Tasked with the job to roll out 75 Vande Bharat Express trains by August 15 this year, the Railways is nowhere close to the target.
Instead, it is rolling out smaller, eight-coach versions of the marquee trainset that enables it to increase the number of total trains rolled out without actually producing that many 16-coach standard variants.
As opposed to its billed top speed of 160 kmph, the ones that have been rolled out are crawling at an average speed of as low as 64 kmph. This is the average speed of the new, eight-coach Delhi-Dehradun Vande Bharat whose inaugural run will be flagged off from Dehradun by Prime Minister Narendra Modi on Thursday. Next week, another eight-coach rake will be flagged off between Guwahati and New Jalpaiguri, bringing the Northeast into the Vande Bharat route map.

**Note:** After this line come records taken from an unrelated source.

(** * Shape, configuration and determinism of the ASR model of
      [src/modules/model.py]

    The four classes of the source ([CNNLayerNorm], [ResidualCNN],
    [BidirectionalGRU], [SpeechRecognitionModel]) are embedded as records
    (the attributes set by [__init__]) and [forward] functions written in a
    small monad that carries what a forward call of a [torch.nn.Module] can
    observe: the qualified name of the running sub-module, the state of the
    random generator that [Dropout] consumes, and the exception that the
    tensor library raises on a shape mismatch.

    The tensor library itself is not part of the repository.  Its layers are
    modelled in [Module nn] and [Module F] by their documented shape rules;
    the numbers they compute are left to a [Backend], which also fixes the
    value of every learned parameter. *)

From Stdlib Require Import String ZArith QArith Bool List Lia.
Import ListNotations.

Local Open Scope Z_scope.

(** ** Exceptions, module paths and the forward monad *)

(** One step of a qualified module name: an attribute ([self.cnn1]) or the
    position of a child of a [Sequential] container. *)
Inductive seg : Type :=
| Attr (name : string)
| Item (i : nat).

Arguments Attr name%_string.

Definition path : Type := list seg.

Since 2021, finalisation of specifications, tender conditions, industry consultations as well as its own housekeeping issues held up the production of the trainsets, even though the first one was launched in February 2019.
The pace of production will pick up, Railways Minister Ashwini Vaishnaw said at Express Adda programme last week. “Soon we will be able to roll out a train every three days,” he said.
The average speed of each of the 18 trains shows that the tracks with their myriad technical speed restrictions contain the semi-high-speed trainsets to actual speed similar to existing superfast trains like the Rajdhanis and Shatabdis. They have been mostly allowed to run at top speed of 130 kmph. “Removal of permanent speed restrictions (on the tracks) is a continuous process in which the DRMs and GMs are engaged,” a Railway spokesman said on Wednesday.